Go line by line through the data and copy those with the word "false".
--- --- ---
(** The rest of [init].  [volumeThresholdDefault] is the initial value of
    the detector's [volumeThreshold] parameter, which the processor
    declares; a [DelayNode] starts with a delay of 0. *)
Definition init_resume (volumeThresholdDefault : number) : M unit :=
  c <- this ;;
  (fun c' => (Ok tt,
     mkController (playbackRate c') (settings c') (_initPromise c') (awaitingInit c')
       (Some (mkNodes volumeThresholdDefault
                (_getSilenceDetectorNodeDurationThreshold
                   (prop (settings c) "marginBefore") (prop (settings c) "soundedSpeed"))
                false (Fin 0) [] ToEngine None)))) ;;
  c <- this ;;
  _setStateAccordingToSettings (settings c) None ;;
  set_portOpen true ;;
  resolveInitPromise.

(** Running a statement for its final state. *)
Definition exec {A} (m : M A) (c : Controller) : Controller := snd (m c).

(** An initialised controller: [init] called on a fresh instance and run to
    its end. *)
Definition initialised (rate : number) (s : Settings) (volumeThresholdDefault : number)
    : Controller :=
  exec (init_start ;; init_resume volumeThresholdDefault) (constructor rate s).

(** ** Vocabulary of the specification *)

(** A speed strictly inside the exclusion band around 1. *)
Definition inBand (speed : number) : bool :=
  ((biggestNonNormalBelow1 <? speed) && (speed <? smallestNonNormalAbove1))%js.

(** Distance of a speed to each edge of the band. *)
Definition toUpperEdge (speed : number) : number := (smallestNonNormalAbove1 - speed)%js.
Definition toLowerEdge (speed : number) : number := (speed - biggestNonNormalBelow1)%js.

(** ** Example settings *)

(** The settings of the specification's worked example. *)
Definition exampleSettings : Settings :=
  {[ "soundedSpeed" := Fin (qc 7 4);
     "silenceSpeed" := Fin (qc 4 1);
     "marginBefore" := Fin (qc 2 5);
     "volumeThreshold" := Fin (qc 1 100) ]}%string.

(** Settings whose two speeds are equal. *)
Definition equalSpeedsSettings (marginBefore : number) : Settings :=
  {[ "soundedSpeed" := Fin (qc 2 1);
     "silenceSpeed" := Fin (qc 2 1);
     "marginBefore" := marginBefore;
     "volumeThreshold" := Fin (qc 1 100) ]}%string.

(** The nodes as [init] leaves them for the settings [s]. *)
Definition initialNodes (s : Settings) : Nodes :=
  mkNodes
    (prop s "volumeThreshold")
    (getRealtimeMargin (prop s "marginBefore") (prop s "soundedSpeed"))
    true
    (getNewLookaheadDelay (prop s "marginBefore") (prop s "soundedSpeed")
       (prop s "silenceSpeed"))
    [SetDelay (getStretcherSoundedDelay (prop s "marginBefore") (prop s "soundedSpeed")
                 (prop s "silenceSpeed"))]
    ToEngine
    None.

(** ** Proof automation *)

(** Closed equations between numbers: evaluate, then compare the
    rationals as fractions. *)
Ltac num_eq :=
  vm_compute;
  repeat first [ reflexivity | apply Qc_is_canon; reflexivity | f_equal ].

(** Unfold the statements of the state-and-exception monad. *)
Ltac run_M :=
  unfold set_playbackRate, set_settings,
    set_initPromise, set_awaitingInit, set_volumeThreshold, set_durationThreshold,
    set_portOpen, set_lookaheadDelayTime, callStretcher, set_srcRoute,
    set_lastScheduledStretcherDelayReset, getLastScheduledStretcherDelayReset,
    setNodes, getNodes, bind, ret, this in *;
  simpl in *.

(** Equations between states whose numbers differ by ring identities. *)
Ltac fin_ring := repeat first [ reflexivity | ring | progress f_equal ].

(** Order goals on rationals: move to [Q], where [lra] works. *)
Ltac qc_to_q :=
  unfold Qcle, Qclt, Qcminus, Qcdiv, Qcopp, Qcplus, Qcmult, Q2Qc in *;
  simpl in *;
  rewrite ?Qred_correct in *.

(** Equations between numbers that hold in the field of rationals. *)
Ltac fin_field :=
  repeat first [ reflexivity | progress f_equal | (field; auto) ].

(** ** Sequences of calls

    What the page and the detector do with a controller once [init] has
    run, in the order in which it happens: a call of [updateSettings], or
    a message posted to the handler.  An exception thrown by one of them
    ends that call only. *)

Inductive Call : Type :=
  | CallUpdateSettings (newChangedSettings : Settings)
  | CallDeliver (msg : Message).

Definition call (e : Call) : M unit :=
  match e with
  | CallUpdateSettings p => updateSettings p
  | CallDeliver msg => deliver msg
  end.

Fixpoint calls (es : list Call) (c : Controller) : Controller :=
  match es with
  | [] => c
  | e :: es' => calls es' (exec (call e) c)
  end.

(** Both speeds of a settings object are numbers other than [NaN]. *)
Definition definedSpeeds (s : Settings) : Prop :=
  prop s "soundedSpeed" <> NaN /\ prop s "silenceSpeed" <> NaN.

(** A call that does not set a speed to [NaN]. *)
Definition keepsSpeedsDefined (e : Call) : Prop :=
  match e with
  | CallUpdateSettings p =>
      p !! "soundedSpeed" <> Some NaN /\ p !! "silenceSpeed" <> Some NaN
  | CallDeliver _ => True
  end.

(** The playback rate is one of the two speeds of the settings. *)
Definition rateIsConfigured (c : Controller) : Prop :=
  playbackRate c = prop (settings c) "soundedSpeed" \/
  playbackRate c = prop (settings c) "silenceSpeed".

(** ** Stored values

    What [browser.storage] holds under a key, as far as the migrations look
    at it: a number, a boolean, a string or [null].  A key that is absent
    reads as [undefined]. *)

Inductive jsval : Type :=
  | VNum (x : number)
  | VBool (b : bool)
  | VStr (s : string)
  | VNull.

Abbreviation Storage := (gmap string jsval).

(** [v === 0] *)
Definition isZero (v : option jsval) : bool :=
  match v with
  | Some (VNum x) => (x === Fin 0)%js
  | _ => false
  end.

(** [v ?? d] *)
Definition nullish (v : option jsval) (d : jsval) : jsval :=
  match v with
  | None | Some VNull => d
  | Some w => w
  end.

(** Whether [v ? _ : _] takes its first branch. *)
Definition truthy (v : jsval) : bool :=
  match v with
  | VNum x => negb ((x === Fin 0)%js) && (x === x)%js
  | VBool b => b
  | VStr s => negb (String.eqb s "")
  | VNull => false
  end.

(** ** The migrations *)

Module Migrations.

(** The fix for a sounded speed of 0.  [defaultStep] is
    [defaultSettings.popupSoundedSpeedStep]. *)
Definition fixZeroSoundedSpeed (defaultStep : jsval) (local : Storage) : Storage :=
  let popupSoundedSpeedMin := local !! "popupSoundedSpeedMin" in
  let popupSoundedSpeedStepFromStorage := local !! "popupSoundedSpeedStep" in
  let soundedSpeed := local !! "soundedSpeed" in
  let popupSoundedSpeedStep := nullish popupSoundedSpeedStepFromStorage defaultStep in
  let newValues : Storage := ∅ in
  let newValues :=
    if isZero popupSoundedSpeedMin
    then <["popupSoundedSpeedMin" := popupSoundedSpeedStep]> newValues
    else newValues in
  let newValues :=
    if isZero soundedSpeed
    then <["soundedSpeed" := popupSoundedSpeedStep]> newValues
    else newValues in
  spread local newValues.

(** [ToNumber] of a stored value; [stringToNumber] is the conversion of a
    string. *)
Definition toNumber (stringToNumber : string -> number) (v : jsval) : number :=
  match v with
  | VNum x => x
  | VBool true => Fin 1
  | VBool false => Fin 0
  | VStr s => stringToNumber s
  | VNull => Fin 0
  end.

(** The migration that doubles [popupChartLengthInSeconds]. *)
Definition doublePopupChartLength (stringToNumber : string -> number) (local : Storage)
    : Storage :=
  match local !! "popupChartLengthInSeconds" with
  | Some popupChartLengthInSeconds =>
      let newValues : Storage :=
        {[ "popupChartLengthInSeconds" :=
             VNum (toNumber stringToNumber popupChartLengthInSeconds * Fin 2)%js ]} in
      spread local newValues
  | None => local
  end.

(** [migrateFrom1_25_1]: the boolean setting becomes one of two strings,
    and its key is removed.  The two storage calls of the [Promise.all] are
    made in the order in which they are written. *)
Definition migrateFrom1_25_1 (local : Storage) : Storage :=
  match local !! "updateSoundedSpeedWheneverItChangesOnWebsite" with
  | Some updateSoundedSpeedWheneverItChangesOnWebsite =>
      let newValues : Storage :=
        {[ "onPlaybackRateChangeFromOtherScripts" :=
             if truthy updateSoundedSpeedWheneverItChangesOnWebsite
             then VStr "updateSoundedSpeed"
             else VStr "prevent" ]} in
      delete "updateSoundedSpeedWheneverItChangesOnWebsite" (spread local newValues)
  | None => local
  end.

(** [migrateFrom1_6_0]: the settings of the sync storage are written to the
    local storage.  The result is the local storage. *)
Definition migrateFrom1_6_0 (sync local : Storage) : Storage :=
  let settings := sync in
  spread local settings.

End Migrations.

(** ** Listening to storage changes *)

Module StorageListener.

Record StorageChange : Type := mkStorageChange {
  oldValue : option jsval;
  newValue : option jsval;
}.

Abbreviation Changes := (gmap string StorageChange).

(** What the module takes from elsewhere: the name of the storage area it
    listens to, the build flag
    [BROWSER_MAY_HAVE_EQUAL_OLD_AND_NEW_VALUE_IN_STORAGE_CHANGE_OBJECT],
    and the helper [filterOutUnchangedValues]. *)
Record Env : Type := mkEnv {
  mainStorageAreaName : string;
  mayHaveEqualOldAndNewValue : bool;
  filterOutUnchangedValues : Changes -> Changes;
}.

(** A listener given by a caller is a function object; [ListenerId] is its
    identity.  The function that [createWrapperListener] returns is a new
    object at every call: it has an identity of its own and holds the
    listener it wraps. *)
Definition ListenerId := nat.

Record Wrapper : Type := mkWrapper {
  wrapperId : nat;
  wrapped : ListenerId;
}.

Record State : Type := mkState {
  (* srcListenerToWrapperListener *)
  registry : gmap nat Wrapper;
  (* the listeners of browser.storage.onChanged, in the order of addListener *)
  attached : list Wrapper;
  (* the identity of the next function object *)
  fresh : nat;
  (* the calls listener(changes) made so far, the earliest first *)
  called : list (ListenerId * Changes);
}.

Definition empty : State := mkState ∅ [] 0 [].

Definition createWrapperListener (listener : ListenerId) (st : State) : Wrapper * State :=
  (mkWrapper (fresh st) listener,
   mkState (registry st) (attached st) (S (fresh st)) (called st)).

(** A call of the function returned by [createWrapperListener]. *)
Definition callWrapper (env : Env) (w : Wrapper) (changes : Changes) (areaName : string)
    (st : State) : State :=
  if negb (String.eqb areaName (mainStorageAreaName env)) then st
  else
    let callListener (changes : Changes) :=
      mkState (registry st) (attached st) (fresh st)
        (called st ++ [(wrapped w, changes)]) in
    if mayHaveEqualOldAndNewValue env then
      let changes := filterOutUnchangedValues env changes in
      if Nat.eqb (size changes) 0 then st
      else callListener changes
    else callListener changes.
--- --- ---
RESPONSE
                false (Fin 0) [] ToEngine None)))) ;;
  | _ => false
  | VNull => false
  | VBool false => Fin 0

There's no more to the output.